De manière plus générale il conviendra d'accorder une plus grande attention à l'alphabétisation et à la formation professionnelle, d'inventer de nouvelles méthodes d'apprentissage en nous appuyant davantage sur les techniques modernes. A cet égard, la création du centre international de formation à distance me semble prometteuse. Mon pays qui dispose d'une bonne expérience, précisément avec le programme Olympus, avec le travail du centre national d'enseignement à distance, contribuera à la mise en place progressive d'une véritable université audiovisuelle francophone, qui utilisera les satellites, rayonnera à la fois sur les continents d'Europe et d'Afrique. Les réalisations de ce que l'on appelle AUPELF-UREF pour la recherche universitaire justifient, je le crois vraiment, la confiance que nous avons mise en oeuvre lors de notre dernière rencontre de Dakar.

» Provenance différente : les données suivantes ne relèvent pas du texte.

(** [parseFloat(x)]: [ToString] of the argument ([undefined] gives the
    string [undefined]), leading white space skipped, then the longest
    prefix that is a [StrDecimalLiteral]; [NaN] when there is none. *)
Definition parseFloat (x : option jsstring) : number :=
  let inputString := default (lit "undefined") x in
  let trimmed := trimStart inputString in
  let '(neg, s) := sign_prefix trimmed in
  if starts_with (lit "Infinity") s then Infinity neg
  else
    let '(ip, s1) := digits_prefix s in
    match s1 with
    | c :: s2 =>
        if c =? 46 then
          let '(fp, s3) := digits_prefix s2 in
          match ip, fp with
          | [], [] => NaN
          | _, _ =>
              of_decimal neg (digits_value (ip ++ fp))
                (exponent_part s3 - Z.of_nat (length fp))
          end
        else
          match ip with
          | [] => NaN
          | _ => of_decimal neg (digits_value ip) (exponent_part s1)
          end
    | [] =>
        match ip with
        | [] => NaN
        | _ => of_decimal neg (digits_value ip) 0
        end
    end.

(** ** The CSV parser ([parseCSV] of [src/App.tsx]) *)

(** [interface Transaction].  The two strings are read with [cols[i]],
    which is [undefined] for a row that is too short. *)
Record Transaction := mkTransaction {
  date : option jsstring;
  name : option jsstring;
  amount : number
}.

#[global] Instance Transaction_eq_dec : EqDecision Transaction.
Proof. solve_decision. Defined.
(** * pytrainer: the activity module ([pytrainer/lib/activity.py])

    A shallow embedding of class [Activity] and of the Python 2 built-ins
    it relies on, followed by the properties of the activity layer.

    Conventions of the embedding.
    - A Python value is a [pyval]; a finite Python float is modelled by
      the rational number it denotes ([Qc], canonical rationals, so that
      equality is Leibniz equality), next to the two infinities and
      not-a-number.  The result of a float operation is the exact result
      rounded to the nearest float ([fl]: 53 significant bits, ties to
      even), and so is the number that a decimal literal spells.  An
      integer operand enters with its exact value (integers of the
      module stay far below [2 ^ 53]); overflow, underflow and the sign
      of zero are outside the model.
    - The module is Python 2: [/] between two integers is floor division,
      and values of different types compare by the fixed ordering
      None < numbers < strings.
    - A computation that may raise returns a [result]; [try]/[except]
      is a [match] on it.

    The Strava upload extension
    ([extensions/stravaupload/stravaupload.py]) is embedded in module
    [Strava], after the activity module and before the properties. *)

From Stdlib Require Import ZArith QArith Qcanon String Ascii List.
From Stdlib Require Import DecimalString.
From Stdlib Require DecimalPos DecimalN.
From stdpp Require Import base numbers strings list gmap fin_maps.

Open Scope string_scope.
Open Scope Z_scope.

(** ** Python values and exceptions *)

Inductive pyval : Type :=
| PNone
| PInt (z : Z)
| PFloat (q : Qc)
| PInf (neg : bool)
| PNaN
| PStr (s : string).

Inductive pyexn : Type :=
| ZeroDivisionError
| TypeError
| ValueError
| AttributeError
| OverflowError
| PyException (msg : string).
(** Through the public interface alone, under the doubling policy: the
    third [Use] leaves capacity 4 for 3 elements, and the second derived
    group overwrites the middleware of the first. *)
Example grown_group_siblings_events :
  events_of (grown_group_siblings doubling)
    = Some ["m1:in"; "m2:in"; "m3:in"; "mb:in"; "H";
            "mb:out"; "m3:out"; "m2:out"; "m1:out"].
Proof. vm_compute. reflexivity. Qed.

Example grown_group_use_in_sibling_events :
  events_of (grown_group_use_in_sibling doubling)
    = Some ["m1:in"; "m2:in"; "m3:in"; "mt:in"; "L";
            "mt:out"; "m3:out"; "m2:out"; "m1:out"].
Proof. vm_compute. reflexivity. Qed.

(** * Further properties of the package *)

(** ** Construction *)

(** X1. [New] replaces exactly the zero-valued fields: any non-zero body
    limit (also a negative one) or timeout and any supplied error handler
    is kept, and the server is given the timeouts the configuration ends
    up with. *)
Theorem New_keeps_explicit_settings (config : Config) (st : State) :
  exists a srv st',
    New config st = Some (length (apps st), st') /\
    apps st' !! length (apps st) = Some a /\
    BodyLimit (app_config a) = or_default (BodyLimit config) 4194304 /\
    ReadTimeout (app_config a) = or_default (ReadTimeout config) 15000000000 /\
    WriteTimeout (app_config a) = or_default (WriteTimeout config) 15000000000 /\
    IdleTimeout (app_config a) = or_default (IdleTimeout config) 60000000000 /\
    cfg_ErrorHandler (app_config a)
      = Some (default DefaultErrorHandler (cfg_ErrorHandler config)) /\
    app_server a = Some srv /\
    srv_ReadTimeout srv = ReadTimeout (app_config a) /\
    srv_WriteTimeout srv = WriteTimeout (app_config a) /\
    srv_IdleTimeout srv = IdleTimeout (app_config a).
Proof.
  destruct config as [bl rt wt it eh]. unfold or_default, New; simpl.
  destruct (bl =? 0)%Z; simpl; destruct (rt =? 0)%Z; simpl;
    destruct (wt =? 0)%Z; simpl; destruct (it =? 0)%Z; simpl;
    destruct eh; simpl;
    unfold make_slice, alloc_array, store_app, load_app, load;
    unfold bind, gets, set_arrays, set_apps, ret, lift; simpl;
    rewrite lookup_pushed; simpl; rewrite insert_pushed;
    (eexists _, _, _; split; [reflexivity|]; simpl;
     split; [apply lookup_pushed|]; repeat split; reflexivity).
Qed.

Lemma New_run config st :
  New config st =
    Some (length (apps st),
          with_apps (apps st ++ [app_of_New (length (apps st))
                                   (length (arrays st)) config])
            (with_arrays (arrays st ++ [[]]) st)).
Proof.
  destruct config as [bl rt wt it eh].
  unfold app_of_New, settled, or_default, New; simpl.
  destruct (bl =? 0)%Z; simpl; destruct (rt =? 0)%Z; simpl;
    destruct (wt =? 0)%Z; simpl; destruct (it =? 0)%Z; simpl;
    destruct eh; simpl;
    unfold make_slice, alloc_array, store_app, load_app, load;
    unfold bind, gets, set_arrays, set_apps, ret, lift; simpl;
    rewrite lookup_pushed; simpl; rewrite insert_pushed; reflexivity.
Qed.

(** X2. [New] only allocates: the application it returns is a new one,
    with an empty matcher, an empty global sequence and an empty pool, and
    is able to serve; the applications, groups, contexts and slices that
    existed are as they were. *)
Theorem New_allocates_ready_app (config : Config) (st : State) :
  exists a st',
    New config st = Some (length (apps st), st') /\
    apps st' = apps st ++ [a] /\
    app_mux a = Some ∅ /\ pool_free (app_pool a) = [] /\
    slice_elems (arrays st') (app_middleware a) = Some [] /\
    ctxs st' = ctxs st /\ groups st' = groups st /\ env st' = env st /\
    (forall t v, slice_elems (arrays st) t = Some v ->
                 slice_elems (arrays st') t = Some v) /\
    ready st' (length (apps st)).
Proof.
  eexists _, _. split; [apply New_run|]. simpl.
  assert (Hmw : slice_elems (arrays st ++ [[]]) (SliceAt (length (arrays st)) 0 0)
                = Some []) by (simpl; now rewrite lookup_pushed).
  repeat split; try reflexivity; try exact Hmw.
  - intros t v Hv. now apply slice_elems_pushed.
  - eexists _, ∅, _, []. simpl.
    split; [apply lookup_pushed|]. simpl.
    split; [reflexivity|]. split; [reflexivity|]. split; [exact Hmw|].
    split; [reflexivity|].
    split; [intros c Hc; simpl in Hc; now apply elem_of_nil in Hc|].
    intros key rt Hrt. now rewrite lookup_empty in Hrt.
Qed.

Lemma App_verb_run name reg app path h ms :
  (name, reg) ∈ App_verbs ->
  reg app path h ms = App_addRoute app name path h ms.
Proof.
  unfold App_verbs. intros H.
  repeat (apply elem_of_cons in H as [[= -> ->]|H]); try reflexivity.
  now apply elem_of_nil in H.
Qed.

(** ** The pool across a dispatch *)

(** X6. A dispatch gives back what it took from the pool: when an
    instance was waiting, the free list and the number of contexts are the
    same afterwards; when none was, exactly one context is allocated and
    it is the one left waiting. *)
Theorem dispatch_pool_balance (rt : Route) (w : ResponseWriter)
    (r : option Request) (st : State) (a : App)
    (G R : list MiddlewareFunc) (eh : ErrorHandler) :
  apps st !! rt_app rt = Some a -> pool_ready st a ->
  slice_elems (arrays st) (app_middleware a) = Some G ->
  slice_elems (arrays st) (rt_middleware rt) = Some R ->
  cfg_ErrorHandler (app_config a) = Some eh ->
  exists st' a',
    route_call rt w r st = Some (tt, st') /\
    apps st' !! rt_app rt = Some a' /\
    match pool_free (app_pool a) with
    | _ :: _ =>
        pool_free (app_pool a') = pool_free (app_pool a) /\
        length (ctxs st') = length (ctxs st)
    | [] =>
        pool_free (app_pool a') = [length (ctxs st)] /\
        length (ctxs st') = S (length (ctxs st))
    end.
Proof.
  intros Ha Hp HG HR He.
  eexists _, _. split; [eapply route_call_run; eassumption|].
  split; [simpl; eapply lookup_inserted, Ha|].
  simpl. unfold pool_next, ctxs_after_Get.
  destruct (pool_free (app_pool a)) as [|c rest]; simpl.
  - split; [reflexivity|]. rewrite length_insert, length_app. simpl. lia.
  - split; [reflexivity|]. now rewrite length_insert.
Qed.

Lemma dispatch_pool_balance_witness :
  apps (demoState None) !! 0 = Some (demoApp None) /\
  pool_ready (demoState None) (demoApp None) /\
  slice_elems (arrays (demoState None)) (app_middleware (demoApp None))
    = Some [probe "g1"; probe "g2"] /\
  slice_elems (arrays (demoState None)) (rt_middleware (demoRoute None))
    = Some [probe "r1"; probe "r2"] /\
  cfg_ErrorHandler (app_config (demoApp None)) = Some DefaultErrorHandler /\
  exists st' a',
    route_call (demoRoute None) (Some 5) (Some demoRequest) (demoState None)
      = Some (tt, st') /\
    apps st' !! 0 = Some a' /\
    pool_free (app_pool a') = [0] /\
    length (ctxs st') = 1.
Proof.
  repeat (split; [reflexivity|]).
  apply (dispatch_pool_balance (demoRoute None) (Some 5) (Some demoRequest)
           (demoState None) (demoApp None)
           [probe "g1"; probe "g2"] [probe "r1"; probe "r2"] DefaultErrorHandler);
    reflexivity.
Defined.

(** ** Failure under the default configuration *)

(** X7. With [DefaultErrorHandler] configured, a request whose chain
    fails gets, on its own sink and after whatever the chain wrote there,
    the generic 500 response, and the failure's message goes to the server
    log only; the application-level events are those of the chain. *)
Theorem failing_route_answers_500 (rt : Route) (k : nat)
    (r : option Request) (st : State) (a : App)
    (G R : list MiddlewareFunc) (msg : string) :
  apps st !! rt_app rt = Some a -> pool_ready st a ->
  slice_elems (arrays st) (app_middleware a) = Some G ->
  slice_elems (arrays st) (rt_middleware rt) = Some R ->
  cfg_ErrorHandler (app_config a) = Some DefaultErrorHandler ->
  fst (compose G (compose R (rt_handler rt))
         (Some (populated (rt_app rt) r (Some k))) (env st)) = Some msg ->
  exists st' e1,
    route_call rt (Some k) r st = Some (tt, st') /\
    e1 = snd (compose G (compose R (rt_handler rt))
                (Some (populated (rt_app rt) r (Some k))) (env st)) /\
    sinks (env st') =
      <[k := default [] (sinks e1 !! k) ++
             http_Error_ops "Internal Server Error" 500]> (sinks e1) /\
    stdlog (env st') = stdlog e1 ++ ["internal server error: " +:+ msg] /\
    events (env st') = events e1.
Proof.
  intros Ha Hp HG HR He Hfail. unfold populated in *.
  eexists _, _. split; [eapply route_call_run; eassumption|].
  split; [reflexivity|].
  unfold after_route; cbn [env]. unfold dispatched.
  rewrite compose_app, Hfail.
  repeat split; reflexivity.
Qed.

Quant à la communication, elle joue, évidemment, là comme ailleurs, un rôle déterminant. Les francophones sauront se donner les moyens de se faire entendre. Jamais la liberté ne naîtra de l'uniformité. Nous nous sommes engagés très fortement en faveur de la diffusion en Afrique des programmes de TV5 Europe, enrichis d'émissions en provenance du Sud. Cela préfigure l'émergence d'une véritable chaîne régionale africaine. Car c'est de cela aussi que l'Afrique à besoin : disposer d'un outil qui lui soit propre, qui exprime sa vision du continent d'abord et de la marche du monde, qui témoigne de sa créativité maintenue, renouvelée et toujours enrichie.

La France, de son côté, va renforcer considérablement sa participation au fonds de soutien de l'agence de coopération technique et encouragera de la sorte la production d'images du Sud en fédérant notamment, les aides existantes, en créant une fondation "Ecrans du Sud" qui associera des professionnels originaires des pays du Sud. Une coopération pourra alors s'instaurer entre cette fondation et l'Agence.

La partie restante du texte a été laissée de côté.